我转身不解地看着他,我不明白他说的是什么意思,但是可以肯定的是他对我的之前是有所介怀的,我不怪他,完全是没有处理好自己情绪的结果。
“还记得吗?曾经在这里放烟花时差点烧了一个人的头发。”
沉默中空气慢慢凝结,思绪如潮水涌到了七年前的一天,那天我20岁生日,我仍旧如往年一样带了礼物来看孩子们,因为那年是整二十岁,准备的比平时更丰富些,特地留下了到晚上跟孩子们一起放烟花。
大概是玩的太尽兴了,越到后来我越开始疯起来,我拿着仙女棒手舞足蹈,得意忘形之际手中的仙女棒飞的老远,落在了一边观看的人群中,不偏不倚正中一个人的衣服帽子里,因为当时紧张,对于那一个人的长相我并没有记得清楚,唯一牢牢印在记忆中的是我倒了他一头的果粒橙。
“那个人是你?”
他重重地点了下头,说:“那一年是我第一次见你,被你欢快的身影,甜美的笑容所吸引,在以后的日子总也挥散不去,直到那时候我才相信,人的一辈子总会遇见一个毫无缘由可又难以忘怀的人。当然还有你骨子里那股鲁莽劲,也让我记忆颇深,在我们前年那次相遇你出人意料的举动中,我便记起你就是那次在孤儿院所遇见的人,后来我试着带你去放烟火,可你并没有想起以前的事情,甚至我开始有点怀疑是不是认错人了,再后来再次孤儿院遇见你,我知道老天兜了个圈子终究还是决定让我们在一起的。”
原以为巧合只是电影中的情节,原来生活中亦是如此。
对我的提议,欧力迟疑了一下还是答应了,并约好有他来安排。
到了约定的日子,我由他驱车带到了目的地桃花岛。
同时我错愕地发现,原来这次不是我们俩的约会,而是他们单位组织的活动,我一次以欧力女朋友的身份出现在亲人意外的人面前,心中总也提不起快乐,因为此行里包括黎涛。
我事先对他活动的安排一无所知。
我不知道欧力有没有看到我质疑的目光,他只是当着一群同事的面,笑着说:“正好单位组织活动,抱歉没提前跟你说。”

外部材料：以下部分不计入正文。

(** ** Decimal digits: the code points of Unicode category Nd, which
    is what [\d] matches in a [str] pattern and what [float] reads as
    digits.  Each run below is made of blocks of ten consecutive code
    points carrying the digits 0 to 9. *)

Definition decimal_runs : list (Z * Z) :=
  [ (48, 57); (1632, 1641); (1776, 1785); (1984, 1993); (2406, 2415);
    (2534, 2543); (2662, 2671); (2790, 2799); (2918, 2927); (3046, 3055);
    (3174, 3183); (3302, 3311); (3430, 3439); (3558, 3567); (3664, 3673);
    (3792, 3801); (3872, 3881); (4160, 4169); (4240, 4249); (6112, 6121);
    (6160, 6169); (6470, 6479); (6608, 6617); (6784, 6793); (6800, 6809);
    (6992, 7001); (7088, 7097); (7232, 7241); (7248, 7257); (42528, 42537);
    (43216, 43225); (43264, 43273); (43472, 43481); (43504, 43513);
    (43600, 43609); (44016, 44025); (65296, 65305); (66720, 66729);
    (68912, 68921); (69734, 69743); (69872, 69881); (69942, 69951);
    (70096, 70105); (70384, 70393); (70736, 70745); (70864, 70873);
    (71248, 71257); (71360, 71369); (71472, 71481); (71904, 71913);
    (72016, 72025); (72784, 72793); (73040, 73049); (73120, 73129);
    (92768, 92777); (92864, 92873); (93008, 93017); (120782, 120831);
    (123200, 123209); (123632, 123641); (125264, 125273);
    (130032, 130041) ].

Fixpoint decimal_in (runs : list (Z * Z)) (c : Z) : option Z :=
  match runs with
  | [] => None
  | (lo, hi) :: runs' =>
      if (lo <=? c) && (c <=? hi) then Some ((c - lo) mod 10)
      else decimal_in runs' c
  end.

(** The digit a code point stands for, if it is a decimal digit. *)
Definition decimal (c : Z) : option Z := decimal_in decimal_runs c.

Definition isdecimal (c : Z) : bool :=
  match decimal c with Some _ => true | None => false end.

(** ** A case mapping for the Basic Latin, Latin-1 and Cyrillic letters.
    [str.lower] itself is a table of the interpreter; the mapper below
    takes it as a parameter, and this instance serves the examples. *)

Definition lower_char (c : Z) : Z :=
  if (65 <=? c) && (c <=? 90) then c + 32
  else if (192 <=? c) && (c <=? 222) && negb (c =? 215) then c + 32
  else if (1024 <=? c) && (c <=? 1039) then c + 80
  else if (1040 <=? c) && (c <=? 1071) then c + 32
  else c.

Definition lower_basic (s : str) : str := map lower_char s.

End PyStr.

Import PyStr.

(* ===================================================================== *)
(** * Python floats *)
(* ===================================================================== *)

Module PyFloat.

Definition float := spec_float.

Definition prec : Z := 53.
Definition emax : Z := 1024.

(** The binary64 value nearest to [m / 10^k] (ties to even): what
    [float] returns for a decimal literal with digits [m] of which [k]
    are after the point.  The division of two integer operands is
    rounded once, so the result is the correctly rounded quotient. *)
Definition of_decimal (m : Z) (k : nat) : float :=
  match m, 10 ^ Z.of_nat k with
  | Zpos pm, Zpos pd =>
      SFdiv prec emax (S754_finite false pm 0) (S754_finite false pd 0)
  | _, _ => S754_zero false
  end.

下午我没有参加他们的集体活动,也没心思领略金庸先生小说中‘桃花山庄’‘情’、‘缘’、‘义’的真谛。一个人光脚漫步在沙滩上,心里乱成了一团,我开始质疑欧力的动机,生活中可以有巧合,而过分的巧合只能说明是人为。
他现在这么做到底有什么目的,证明对曾经的恋人还是否余情未了真的那么重要吗?况且我也说过,对于一个自己曾经爱过的人当时有我那样的反应很正常,并不是每一对恋人分手都要反目。那份未成眷属的遗憾压在心底久而久之会演变成一种特殊的感情,不会在一起,不会再次爱上,却也永远忘不了。
只因为当初我们都彼此付出过最真的心最纯的情。
最初的最纯真的东西永远都最难忘。
漫无目的走了一圈,感觉有点累了,找了块干净的石头坐下休息一会,双脚伸进凉凉海水里轻轻晃悠,今天的太阳不是很晒,咸咸的海风一阵阵吹过,温度刚好,很是适宜。
当最后一丝倦意融化在水里的时候,眼皮开始越来越重,我环视了周围一圈,想找个可以靠着眯一会的地方,这才发现离我不远处还有一个人,因为石头挡着这么长的时间里都没看到。